Guedj Mickaël, Swindle Jack, Hamon Antoine, Hubert Sandra, Desvaux Emiko, Laplume Jessica, Xuereb Laura, Lefebvre Céline, Haudry Yannick, Gabarroca Christine, Aussy Audrey, Laigle Laurence, Dupin-Roger Isabelle, Moingeon Philippe
Servier, Research & Development, Suresnes, France.
Lincoln, Research & Development, Boulogne-Billancourt, France.
Expert Opin Drug Discov. 2022 Aug;17(8):815-824. doi: 10.1080/17460441.2022.2095368. Epub 2022 Jul 10.
As a mid-size international pharmaceutical company, we initiated 4 years ago the launch of a dedicated high-throughput computing platform supporting drug discovery. The platform named ' was built up on the initial predicate to capitalize on our proprietary data while leveraging public data sources in order to foster a Computational Precision Medicine approach with the power of artificial intelligence.
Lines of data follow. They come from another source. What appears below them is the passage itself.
(** * Cosmos visualizer: aggregation, ranking and graph building

    A shallow embedding of [DataManager] (search, rankResults,
    calculateRelevance, convertToGraphData) and of
    [CosmosVisualizer.performSearch], with the properties of the design
    document stated against them.

    Conventions of the embedding.
    - A JavaScript string is a [string]; the text handled here is ASCII, so
      [toLowerCase] maps [A-Z] to [a-z] and the class [\s] is
      tab, LF, VT, FF, CR and space.  Other code units are carried unchanged.
    - A JavaScript number is a rational [Q].  The scores below are built
      from 0, 0.5, 0.3/n, 1 with [+] and [Math.min] only.
    - An object property that may be absent is an [option]: [None] is
      [undefined].  [a || b] on such a property is [or_else_str] or
      [or_else_num].
    - A promise is represented by the way it settles ([Settled]); the
      event loop runs one continuation at a time.
    - The radius of the layout is kept on binary64 numbers. *)

From Stdlib Require Import Ascii String QArith Qminmax Qround Lqa Reals
  PrimFloat FloatOps FloatAxioms SpecFloat.
From stdpp Require Import gmap strings list sorting pretty.

Local Open Scope string_scope.
Local Open Scope list_scope.

(** ** JavaScript values *)

(** [x || d] for a string property: [undefined] and [''] are falsy. *)
Definition or_else_str (x : option string) (d : string) : string :=
  match x with
  | Some s => if decide (s = "") then d else s
  | None => d
  end.

(** [x || d] for a numeric property: [undefined] and [0] are falsy. *)
Definition or_else_num (x : option Q) (d : Q) : Q :=
  match x with
  | Some q => if Qeq_bool q 0 then d else q
  | None => d
  end.

(** [{ k: d, ...item }]: an own property [k] of [item] replaces the
    default, whatever its value. *)
Definition spread {A} (d : A) (own : option A) : A :=
  match own with
  | Some a => a
  | None => d
  end.

(** ** Strings *)

Definition is_upper (c : ascii) : bool :=
  (65 <=? nat_of_ascii c)%nat && (nat_of_ascii c <=? 90)%nat.

Definition lower_char (c : ascii) : ascii :=
  if is_upper c then ascii_of_nat (nat_of_ascii c + 32) else c.

(** [String.prototype.toLowerCase] *)
Fixpoint toLowerCase (s : string) : string :=
  match s with
  | EmptyString => EmptyString
  | String c s' => String (lower_char c) (toLowerCase s')
  end.

Fixpoint starts_with (p s : string) : bool :=
  match p, s with
  | EmptyString, _ => true
  | String a p', String b s' => if decide (a = b) then starts_with p' s' else false
  | String _ _, EmptyString => false
  end.

(** [text.includes(p)]: [p] occurs in [text] at some position. *)
Fixpoint includes (text p : string) : bool :=
  starts_with p text ||
  match text with
  | EmptyString => false
  | String _ text' => includes text' p
  end.

(** The class [\s], on ASCII. *)
Definition is_space (c : ascii) : bool :=
  let n := nat_of_ascii c in
  ((9 <=? n)%nat && (n <=? 13)%nat) || (n =? 32)%nat.

(** [s.split(/\s+/)]: the pieces between maximal runs of white space.  A
    run at either end leaves an empty piece there, and the empty string
    splits into one empty piece. *)
Fixpoint split_ws (s : string) : list string :=
  match s with
  | EmptyString => [EmptyString]
  | String c s' =>
      let rest := split_ws s' in
      if is_space c then
        match s' with
        | String c' _ => if is_space c' then rest else EmptyString :: rest
        | EmptyString => EmptyString :: rest
        end
      else
        match rest with
        | w :: ws => String c w :: ws
        | [] => [String c EmptyString]
        end
  end.

(** ** Records *)

Record Relationship := {
  rel_target : string;
  rel_strength : option Q
}.

(** A record as a provider or an imported file supplies it.  Every
    property the code reads is listed; each may be absent. *)
Record Item := {
  item_id : option string;
  item_name : option string;
  item_title : option string;
  item_description : option string;
  item_source : option string;
  item_type : option string;
  item_val : option Q;
  item_relevance : option Q;
  item_relationships : option (list Relationship)
}.

Definition empty_item : Item :=
  {| item_id := None; item_name := None; item_title := None;
     item_description := None; item_source := None; item_type := None;
     item_val := None; item_relevance := None; item_relationships := None |}.

(** [{ ...result, relevance: r }] *)
Definition with_relevance (result : Item) (r : Q) : Item :=
  {| item_id := item_id result; item_name := item_name result;
     item_title := item_title result;
     item_description := item_description result;
     item_source := item_source result; item_type := item_type result;
     item_val := item_val result; item_relevance := Some r;
     item_relationships := item_relationships result |}.

(** ** Ranking *)

Module DataManager.

(** The text a record is matched against:
    [`${result.name || ''} ${result.description || ''}`.toLowerCase()]. *)
Definition candidate_text (result : Item) : string :=
  toLowerCase (or_else_str (item_name result) "" +:+ " " +:+
               or_else_str (item_description result) "").

Definition word_share (words : list string) : Q :=
  (3 # 10) / inject_Z (Z.of_nat (length words)).

Definition calculateRelevance (query : string) (result : Item) : Q :=
  let queryLower := toLowerCase query in
  let text := candidate_text result in
  let score := 0%Q in
  let score := if includes text queryLower then (score + (1 # 2))%Q else score in
  let words := split_ws queryLower in
  let score :=
    fold_left
      (fun score word =>
         if includes text word then (score + word_share words)%Q else score)
      words score in
  Qmin score 1.

(** [Array.prototype.sort(cmp)] is a stable sort: [cmp a b <= 0] keeps [a]
    before [b].  Each element is inserted, from the right, before the
    first element it does not have to follow. *)
Fixpoint sort_insert {A} (cmp : A -> A -> Q) (x : A) (l : list A) : list A :=
  match l with
  | [] => [x]
  | y :: l' => if Qle_bool (cmp x y) 0 then x :: l else y :: sort_insert cmp x l'
  end.

Definition Array_sort {A} (cmp : A -> A -> Q) (l : list A) : list A :=
  foldr (sort_insert cmp) [] l.

(** [(a, b) => (b.relevance || 0) - (a.relevance || 0)] *)
Definition by_relevance (a b : Item) : Q :=
  or_else_num (item_relevance b) 0 - or_else_num (item_relevance a) 0.

Definition rankResults (results : list Item) (query : string) : list Item :=
  take 100
    (Array_sort by_relevance
       (map (fun result => with_relevance result (calculateRelevance query result))
            results)).

(** ** Graph building *)

Record GraphNode := {
  node_id : string;
  node_name : string;
  node_type : string;
  node_val : Q;
  node_item : Item   (* the remaining properties copied by [...item] *)
}.

(** [source] is [item.id], which is [undefined] for a record without id. *)
Record GraphLink := {
  link_source : option string;
  link_target : string;
  link_value : Q
}.

Record Graph := {
  nodes : list GraphNode;
  links : list GraphLink
}.

Definition make_node (index : nat) (item : Item) : GraphNode :=
  {| node_id :=
       spread (or_else_str (item_id item) ("node-" +:+ pretty index)) (item_id item);
     node_name :=
       spread (or_else_str (item_name item) (or_else_str (item_title item) "Untitled"))
              (item_name item);
     node_type := spread (or_else_str (item_source item) "unknown") (item_type item);
     node_val := spread (or_else_num (item_relevance item) 1) (item_val item);
     node_item := item |}.

(** First loop: [nodes.push(node); nodeMap.set(node.id, node)]. *)
Definition create_nodes (items : list Item)
  : list GraphNode * gmap string GraphNode :=
  fold_left
    (fun '(nodes, nodeMap) '(index, item) =>
       let node := make_node index item in
       (nodes ++ [node], <[node_id node := node]> nodeMap))
    (imap pair items) ([], ∅).

Definition make_link (item : Item) (rel : Relationship) : GraphLink :=
  {| link_source := item_id item;
     link_target := rel_target rel;
     link_value := or_else_num (rel_strength rel) 1 |}.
Specifically, is designed to identify novel therapeutic target candidates. With several successful use cases in immuno-inflammatory diseases, and current ongoing extension to applications to oncology and neurology, we document how this industrial computational platform has had a transformational impact on our R&D, making it more competitive, as well time and cost effective through a model-based educated selection of therapeutic targets and drug candidates.
We report our achievements, but also our challenges in implementing data access and governance processes, building up hardware and user interfaces, and acculturing scientists to use predictive models to inform decisions.
作为一家中型国际制药公司,我们于4年前启动了一个专门的高通量计算平台,以支持药物研发。这个名为“ ”的平台建立在最初的设想之上,即利用我们的专有数据,同时借助公共数据源,以借助人工智能的力量推动计算精准医学方法。
具体而言, 旨在识别新的治疗靶点候选物。在免疫炎症性疾病方面有多个成功案例,目前正在向肿瘤学和神经学应用扩展,我们记录了这个工业计算平台如何对我们的研发产生变革性影响,使其更具竞争力,同时通过基于模型的明智选择治疗靶点和候选药物,提高了时间和成本效益。
我们报告了我们的成就,也报告了在实施数据访问和治理流程、构建硬件和用户界面以及培养科学家使用预测模型来为决策提供信息方面所面临的挑战。